Em 2017, o Anaconda introduziu uma farinha para pizzas de longa fermentação, desenvolvida em parceria com o pizzaiolo Erik Momo. Desde 2020, a Nita Alimentos ampliou seu portfólio, oferecendo farinhas para pães de fermentação natural e viennoiserie. Jorge Gondim, diretor da Nita, destaca que “o trigo consumido no Brasil é 50% importado, mas temos acesso a grãos de diferentes origens.”

Valorização das Farinhas Nacionais

O entusiasta Rogério Shimura, da escola de panificação Levain, ressalta a qualidade das farinhas nacionais. Ele observa que moinhos brasileiros utilizam trigo de excelente qualidade, tornando desnecessário o uso de farinhas importadas. Em São Paulo, muitos padeiros e pizzaiolos preferem farinhas nacionais, mesmo que em combinação com importadas.

Ana Caltabiano, responsável pelos pães do Mag Market, opta pela farinha Trigo de Origem, do moinho paranaense Irati, para pães de longa fermentação. Francesco “Tito” Tarallo, da Pizzaria Speranza, utiliza um blend de farinhas, mesclando importadas e nacionais.

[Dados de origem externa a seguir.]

Definition set_privateCommandLoop (v : bool) (cp : ConsoleProcess) : ConsoleProcess :=
  {| command_ := command_ cp; program_ := program_ cp; args_ := args_ cp;
     smartTerminal_ := smartTerminal_ cp; procInfo_ := procInfo_ cp;
     interrupt_ := interrupt_ cp; interruptChild_ := interruptChild_ cp;
     newCols_ := newCols_ cp; newRows_ := newRows_ cp; pid_ := pid_ cp;
     childProcsSent_ := childProcsSent_ cp; inputQueue_ := inputQueue_ cp;
     lastInputSequence_ := lastInputSequence_ cp; started_ := started_ cp;
     haveProcOps_ := haveProcOps_ cp; privateCommandLoop_ := v;
     lastPrivateCommand_ := lastPrivateCommand_ cp; lastEnterTime_ :=
     lastEnterTime_ cp; pendingCommand_ := pendingCommand_ cp; onPrompt_ :=
     onPrompt_ cp; captureEnvironmentCommand_ := captureEnvironmentCommand_
     cp; clock_ := clock_ cp; clockReads_ := clockReads_ cp; effects_ :=
     effects_ cp |}.

Definition set_lastPrivateCommand (v : ptime) (cp : ConsoleProcess) : ConsoleProcess :=
  {| command_ := command_ cp; program_ := program_ cp; args_ := args_ cp;
     smartTerminal_ := smartTerminal_ cp; procInfo_ := procInfo_ cp;
     interrupt_ := interrupt_ cp; interruptChild_ := interruptChild_ cp;
     newCols_ := newCols_ cp; newRows_ := newRows_ cp; pid_ := pid_ cp;
     childProcsSent_ := childProcsSent_ cp; inputQueue_ := inputQueue_ cp;
     lastInputSequence_ := lastInputSequence_ cp; started_ := started_ cp;
     haveProcOps_ := haveProcOps_ cp; privateCommandLoop_ :=
     privateCommandLoop_ cp; lastPrivateCommand_ := v; lastEnterTime_ :=
     lastEnterTime_ cp; pendingCommand_ := pendingCommand_ cp; onPrompt_ :=
     onPrompt_ cp; captureEnvironmentCommand_ := captureEnvironmentCommand_
     cp; clock_ := clock_ cp; clockReads_ := clockReads_ cp; effects_ :=
     effects_ cp |}.

Definition set_lastEnterTime (v : ptime) (cp : ConsoleProcess) : ConsoleProcess :=
  {| command_ := command_ cp; program_ := program_ cp; args_ := args_ cp;
     smartTerminal_ := smartTerminal_ cp; procInfo_ := procInfo_ cp;
     interrupt_ := interrupt_ cp; interruptChild_ := interruptChild_ cp;
     newCols_ := newCols_ cp; newRows_ := newRows_ cp; pid_ := pid_ cp;
     childProcsSent_ := childProcsSent_ cp; inputQueue_ := inputQueue_ cp;
     lastInputSequence_ := lastInputSequence_ cp; started_ := started_ cp;
     haveProcOps_ := haveProcOps_ cp; privateCommandLoop_ :=
     privateCommandLoop_ cp; lastPrivateCommand_ := lastPrivateCommand_ cp;
     lastEnterTime_ := v; pendingCommand_ := pendingCommand_ cp; onPrompt_
     := onPrompt_ cp; captureEnvironmentCommand_ :=
     captureEnvironmentCommand_ cp; clock_ := clock_ cp; clockReads_ :=
     clockReads_ cp; effects_ := effects_ cp |}.

Definition set_pendingCommand (v : bool) (cp : ConsoleProcess) : ConsoleProcess :=
  {| command_ := command_ cp; program_ := program_ cp; args_ := args_ cp;
     smartTerminal_ := smartTerminal_ cp; procInfo_ := procInfo_ cp;
     interrupt_ := interrupt_ cp; interruptChild_ := interruptChild_ cp;
     newCols_ := newCols_ cp; newRows_ := newRows_ cp; pid_ := pid_ cp;
     childProcsSent_ := childProcsSent_ cp; inputQueue_ := inputQueue_ cp;
     lastInputSequence_ := lastInputSequence_ cp; started_ := started_ cp;
     haveProcOps_ := haveProcOps_ cp; privateCommandLoop_ :=
     privateCommandLoop_ cp; lastPrivateCommand_ := lastPrivateCommand_ cp;
     lastEnterTime_ := lastEnterTime_ cp; pendingCommand_ := v; onPrompt_ :=
     onPrompt_ cp; captureEnvironmentCommand_ := captureEnvironmentCommand_
     cp; clock_ := clock_ cp; clockReads_ := clockReads_ cp; effects_ :=
     effects_ cp |}.
(** * cli-manager: extraction of files from a stack of image layers

    A shallow embedding of [pkg/image/extract.go] (function [Extract] and
    its option record) together with the properties of the natural-language
    specification that concern it.

    The Go code talks to three collaborators: the image (a list of layers,
    each of which opens a tar stream), the tar/gzip writer stacked on
    [opts.Destination], and [crane.Export].  Their answers are data of the
    model (a layer either opens or fails, a stream ends with [io.EOF] or
    with an error, a writer call succeeds or fails); the calls [Extract]
    makes are recorded in a trace so that "before any layer is read" and
    "aborts immediately" are statements about that trace. *)

From Stdlib Require Import String Ascii ZArith List Bool Lia.
From stdpp Require Import base decidable list gmap strings.
Import ListNotations.

Local Open Scope string_scope.
Local Open Scope list_scope.

(** ** Strings and paths *)

Module Paths.

Definition Separator : ascii := "/"%char.

Definition dot : list ascii := ["."%char].
Definition dotdot : list ascii := ["."%char; "."%char].

(** The elements of a path: the pieces between separators (some of them
    empty when separators are doubled, leading or trailing). *)
Fixpoint path_elements (p : list ascii) : list (list ascii) :=
  match p with
  | [] => [[]]
  | c :: p' =>
      if Ascii.eqb c Separator then [] :: path_elements p'
      else match path_elements p' with
           | [] => [[c]]
           | e :: es => (c :: e) :: es
           end
  end.

Fixpoint join (es : list (list ascii)) : list ascii :=
  match es with
  | [] => []
  | e :: es' =>
      match es' with
      | [] => e
      | _ :: _ => e ++ Separator :: join es'
      end
  end.

(** Whether a [..] element can remove the element written last: there is
    one, and it is not itself a [..] kept at the front of a relative
    path. *)
Definition can_backtrack (out : list (list ascii)) : bool :=
  match out with
  | [] => false
  | top :: _ => negb (bool_decide (top = dotdot))
  end.

(** One element of the input; [out] holds the elements kept so far, the
    last one first. *)
Definition clean_element (rooted : bool) (out : list (list ascii))
    (elem : list ascii) : list (list ascii) :=
  if bool_decide (elem = []) then out
  else if bool_decide (elem = dot) then out
  else if bool_decide (elem = dotdot) then
    if can_backtrack out then tail out
    else if negb rooted then dotdot :: out
    else out
  else elem :: out.

Definition is_rooted (p : list ascii) : bool :=
  match p with
  | c :: _ => Ascii.eqb c Separator
  | [] => false
  end.

Definition clean_list (p : list ascii) : list ascii :=
  let rooted := is_rooted p in
  let out := fold_left (clean_element rooted) (path_elements p) [] in
  let body := join (rev out) in
  if rooted then Separator :: body
  else match body with
       | [] => dot
       | _ :: _ => body
       end.

(** Modelled from the spec: [filepath.Clean] is Go library code, not part
    of the repository; the spec only says that it brings an entry name
    "to a canonical path form (collapse redundant separators/segments)".
    The model follows the rules the Go documentation gives for Unix
    paths: multiple separators become one, [.] elements disappear, an
    inner [..] disappears with the element before it, [..] at the start
    of a rooted path disappears, and the empty result is [.]. *)
Definition Clean (path : string) : string :=
  string_of_list_ascii (clean_list (list_ascii_of_string path)).

Fixpoint strip_prefix (prefix s : string) : option string :=
  match prefix with
  | EmptyString => Some s
  | String a prefix' =>
      match s with
      | EmptyString => None
      | String b s' => if Ascii.eqb a b then strip_prefix prefix' s' else None
      end
  end.

(** [strings.TrimPrefix]: [s] without the leading [prefix], or [s] itself
    when it does not start with [prefix]. *)
Definition TrimPrefix (s prefix : string) : string :=
  match strip_prefix prefix s with
  | Some rest => rest
  | None => s
  end.

End Paths.

Import Paths.

(** ** The collaborators *)

Inductive result (A : Type) : Type :=
| Ok (a : A)
| Err (err : string).
Arguments Ok {A} a.
Arguments Err {A} err.

(** [tar.Header], with the fields [Extract] reads and one ([Mode]) it only
    carries along.  [Typeflag] is a byte; [Size] is an [int64]. *)
Record Header : Type := mkHeader {
  Name : string;
  Typeflag : ascii;
  Size : Z;
  Mode : Z
}.

Definition TypeReg : ascii := "0"%char.
Definition TypeDir : ascii := "5"%char.

(** [header.Name = name] *)
Definition set_Name (header : Header) (name : string) : Header :=
  {| Name := name; Typeflag := Typeflag header;
     Size := Size header; Mode := Mode header |}.

(** One record of a layer's tar stream: what [tarReader.Next] returns and
    what reading [tarReader] then yields, with the error that reading may
    end in. *)
Record TarEntry : Type := mkEntry {
  header_of : Header;
  content : list Byte.byte;
  read_fault : option string
}.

Ele afirma que, embora as farinhas importadas tenham maior capacidade de hidratação, as nacionais podem produzir resultados excelentes.

Para garantir a qualidade, moinhos nacionais devem fornecer laudos dos produtos, que indicam características físico-químicas. O QR code na embalagem da Trigo de Origem foi decisivo para a escolha de Caltabiano, permitindo adaptações nas receitas. A análise da farinha considera fatores como a força (W) e a relação entre resistência e extensibilidade (P/L), essenciais para pães e pizzas.